Data Collection and Data Generation

Data analysis begins long before a dashboard, query, or model. It begins where data is created, captured, and stored. Analysts who understand how data is collected make better decisions about data quality, interpretation, bias, and fitness for use.

This chapter explains the major ways data is generated in modern organizations, the limitations of different collection methods, and the practical risks that appear before analysis even starts.

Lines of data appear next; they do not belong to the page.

(** Setting and then clearing the bits of [pin] in a byte clears them and
    keeps the others. *)
Lemma byte_set_clear (x pin : Z) :
  0 <= x < 256 ->
  uint8 (Z.land (uint8 (Z.lor x pin)) (Z.lnot pin)) = Z.land x (Z.lnot pin).
Proof.
  intros Hx.
  assert (Hx8 : Z.land x 255 = x).
  { rewrite <- uint8_land. unfold uint8. apply Z.mod_small, Hx. }
  rewrite Z.land_comm in Hx8.
  rewrite !uint8_land.
  apply Z.bits_inj'. intros n Hn.
  rewrite !Z.land_spec, Z.lor_spec, Z.lnot_spec by exact Hn.
  destruct (Z.testbit x n) eqn:Ex.
  - rewrite (land_testbit _ _ _ Hx8 Ex).
    destruct (Z.testbit pin n); reflexivity.
  - destruct (Z.testbit pin n), (Z.testbit 255 n); reflexivity.
Qed.

(** Writing a divider code keeps every bit of BCSCTL1 outside the divider
    field. *)
Lemma diva_write_frame (x d : Z) :
  Z.land d 48 = d -> Z.land (uint8 (Z.land x 207 + d)) 207 = Z.land x 207.
Proof.
  intros Hd.
  assert (Hdisj : Z.land (Z.land x 207) d = 0).
  { rewrite <- Hd. rewrite (Z.land_comm d 48), Z.land_assoc.
    rewrite <- (Z.land_assoc x 207 48). change (Z.land 207 48) with 0.
    rewrite Z.land_0_r. apply Z.land_0_l. }
  rewrite Z.add_nocarry_lxor by exact Hdisj.
  rewrite Z.lxor_lor by exact Hdisj.
  rewrite uint8_land, <- Z.land_assoc. change (Z.land 255 207) with 207.
  rewrite Z.land_lor_distr_l, <- Z.land_assoc, Z.land_diag.
  rewrite <- Hd, <- Z.land_assoc. change (Z.land 48 207) with 0.
  rewrite Z.land_0_r. apply Z.lor_0_r.
Qed.

Lemma average_of_range (b r : Z) : 0 <= average_of b r <= 32767.
Proof.
  unfold average_of.
  pose proof (uint16_range (b + r)) as Hs.
  rewrite shiftr_uint16 by lia.
  rewrite (Z.shiftr_div_pow2 _ 1) by lia. change (2 ^ 1) with 2.
  split; [apply Z.div_pos; lia|].
  assert (uint16 (b + r) / 2 < 32768) by (apply Z.div_lt_upper_bound; lia). lia.
Qed.

(** When the difference is below the range of [int] the stored delta is
    off by 65536. *)
Lemma delta_of_wrapped (b r : Z) :
  -65536 <= b - r < -32768 -> delta_of b r = b - r + 65536.
Proof.
  intros Hd. unfold delta_of. rewrite sint16_uint16. unfold sint16.
  replace (b - r + 32768) with (b - r + 32768 + 65536 + (-1) * 65536) by lia.
  rewrite Z_mod_plus_full, Z.mod_small by lia. lia.
Qed.

Section Reachable.

Context {H : Header}.
Variable osc : nat -> Z.

Lemma main_succ (hw : loc -> Z) (n : nat) :
  main osc hw (S n) = loop_body osc (main osc hw n).
Proof. unfold main, seq. apply iterate_succ. Qed.

Lemma shiftr4_range (z : Z) : 0 <= Z.shiftr (uint16 z) 4 <= 4095.
Proof.
  pose proof (uint16_range z) as Hz.
  rewrite (Z.shiftr_div_pow2 _ 4) by lia. change (2 ^ 4) with 16.
  split; [apply Z.div_pos; lia|].
  assert (uint16 z / 16 < 4096) by (apply Z.div_lt_upper_bound; lia). lia.
Qed.

Lemma main_0_base (hw : loc -> Z) :
  (main osc hw 0).[base_cnt] = Z.shiftr (uint16 (raw_sum osc 0 16)) 4.
Proof.
  unfold main, main_init. unfold seq, iterate, skip.
  match goal with
  | |- context [get_base_count osc TOUCHPIN ?s0] =>
      destruct (get_base_count_sum osc TOUCHPIN s0) as [Hb _]; exact Hb
  end.
Qed.

Lemma main_base_range (hw : loc -> Z) (n : nat) :
  0 <= (main osc hw n).[base_cnt] <= 32767.
Proof.
  induction n as [|n IH].
  - rewrite main_0_base. pose proof (shiftr4_range (raw_sum osc 0 16)). lia.
  - rewrite main_succ, loop_body_base.
    destruct (_ <? 0); [apply average_of_range | exact IH].
Qed.

(** X1. Whatever the state before, [get_base_count] takes exactly 16
    measurements and leaves in [base_cnt] the sum of their raw counts,
    reduced modulo 65536 and shifted right by 4; the result is at most
    4095. *)
Theorem get_base_count_wrapped_average (pin : Z) (s : state) :
  (get_base_count osc pin s).[base_cnt]
    = Z.shiftr (raw_sum osc (nmeas s) 16 mod 65536) 4 /\
  0 <= (get_base_count osc pin s).[base_cnt] <= 4095 /\
  nmeas (get_base_count osc pin s) = (nmeas s + 16)%nat.
Proof.
  destruct (get_base_count_sum osc pin s) as [Hb Hn].
  rewrite Hb, Hn. split; [reflexivity|].
  split; [apply shiftr4_range | reflexivity].
Qed.

(** X3. In every run from power-up the baseline stays between 0 and
    32767, and it is at most 4095 when the loop is entered. *)
Theorem baseline_bounded (hw : loc -> Z) (n : nat) :
  0 <= (main osc hw n).[base_cnt] <= 32767 /\
  (main osc hw 0).[base_cnt] <= 4095.
Proof.
  split; [apply main_base_range|].
  rewrite main_0_base. apply shiftr4_range.
Qed.

Lemma main_cycles_range (hw : loc -> Z) (n : nat) :
  0 <= (main osc hw n).[cycles] <= 20.
Proof.
  induction n as [|n IH].
  - pose proof (main_init_cycles osc hw) as Hc. lia.
  - rewrite main_succ, loop_body_cycles.
    destruct (_ >? KEY_LVL); [lia|].
    destruct (Z.eqb_spec (main osc hw n).[cycles] 0); [lia|].
    rewrite sint16_small by lia. lia.
Qed.

(** X4. In every run from power-up the grace counter is between 0 and 20
    at the head of the loop, so the decrement of line 104 never leaves the
    range of [int]. *)
Theorem cycles_bounded (hw : loc -> Z) (n : nat) :
  0 <= (main osc hw n).[cycles] <= 20 /\
  sint16 ((main osc hw n).[cycles] - 1) = (main osc hw n).[cycles] - 1.
Proof.
  pose proof (main_cycles_range hw n) as Hc.
  split; [exact Hc | apply sint16_small; lia].
Qed.


(** X5. In every run from power-up the drift correction runs only in a
    cycle whose raw count is above the baseline, as the comment on line 91
    says. *)
Theorem drift_fires_only_above_baseline (hw : loc -> Z) (n : nat) :
  (main osc hw (S n)).[delta_cnt] < 0 ->
  (main osc hw n).[base_cnt] < raw osc (main osc hw n) /\
  (main osc hw (S n)).[base_cnt]
    = average_of (main osc hw n).[base_cnt] (raw osc (main osc hw n)).
Proof.
  rewrite main_succ, loop_body_delta, loop_body_base.
  pose proof (main_base_range hw n) as Hb.
  pose proof (uint16_range (osc (nmeas (main osc hw n)))) as Hr.
  fold (raw osc (main osc hw n)) in Hr.
  intros Hd.
  destruct (Z.ltb_spec (delta_of (main osc hw n).[base_cnt] (raw osc (main osc hw n))) 0);
    [|lia].
  split; [|reflexivity].
  destruct (Z.lt_ge_cases (main osc hw n).[base_cnt] (raw osc (main osc hw n)))
    as [Hlt | Hge]; [exact Hlt|].
  rewrite delta_of_exact in Hd by lia. lia.
Qed.

(** X6. In every run from power-up a cycle with baseline [b] and raw
    count [r] reports a touch exactly when [b - r > 220], or when [r]
    exceeds [b] by more than 32768 (and less than 65316), where the 16-bit
    delta has wrapped to a positive value. *)
Theorem touch_from_power_up (hw : loc -> Z) (n : nat) :
  let b := (main osc hw n).[base_cnt] in
  let r := raw osc (main osc hw n) in
  (main osc hw (S n)).[key_pressed] = 1 <->
  (b - r > 220 \/ 32768 < r - b < 65316).
Proof.
  intros b r. rewrite main_succ, touched_delta. fold b r.
  pose proof (main_base_range hw n) as Hb. fold b in Hb.
  pose proof (uint16_range (osc (nmeas (main osc hw n)))) as Hr.
  fold (raw osc (main osc hw n)) in Hr. fold r in Hr.
  unfold KEY_LVL.
  destruct (Z.lt_ge_cases (b - r) (-32768)) as [Hlo | Hhi].
  - rewrite delta_of_wrapped by lia. lia.
  - rewrite delta_of_exact by lia. lia.
Qed.

Lemma main_nmeas (hw : loc -> Z) (n : nat) :
  nmeas (main osc hw n) = (16 + n)%nat.
Proof.
  induction n as [|n IH].
  - unfold main, main_init. unfold seq, iterate, skip.
    match goal with
    | |- context [get_base_count osc TOUCHPIN ?s0] =>
        destruct (get_base_count_sum osc TOUCHPIN s0) as [_ Hn]; rewrite Hn
    end.
    reflexivity.
  - rewrite main_succ, loop_body_nmeas, IH. lia.
Qed.

(** X12. A run from power-up has made 16 measurements when the loop is
    entered and makes exactly one more in every iteration. *)
Theorem one_measurement_per_cycle (hw : loc -> Z) (n : nat) :
  nmeas (main osc hw n) = (16 + n)%nat /\
  nmeas (main osc hw (S n)) = S (nmeas (main osc hw n)).
Proof. rewrite !main_nmeas. split; [reflexivity | lia]. Qed.


End Reachable.

Section Cycle.

Context {H : Header}.
Variable osc : nat -> Z.

(** *** Serial output *)

Lemma compute_delta_out (s : state) :
  out (compute_delta s) =
  out s ++ [Printformat report_format
              [s.[base_cnt]; s.[meas_cnt]; delta_of s.[base_cnt] s.[meas_cnt]]].
Proof. reflexivity. Qed.

Lemma baseline_adjust_out (s : state) : out (baseline_adjust s) = out s.
Proof. unfold baseline_adjust, ifte. destruct (_ <? 0); reflexivity. Qed.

Why Data Collection Matters

Collected data is not a neutral mirror of reality. It is shaped by:

the system that records it
the people or devices producing it
the business process around it
the definitions used at the time of capture
incentives, errors, and missing context

Two datasets may appear similar while representing very different underlying processes. For example, a “customer” table might include only paying users in one system but all registered accounts in another. A “click” event might represent a real interaction in one product and an auto-generated tracking event in another.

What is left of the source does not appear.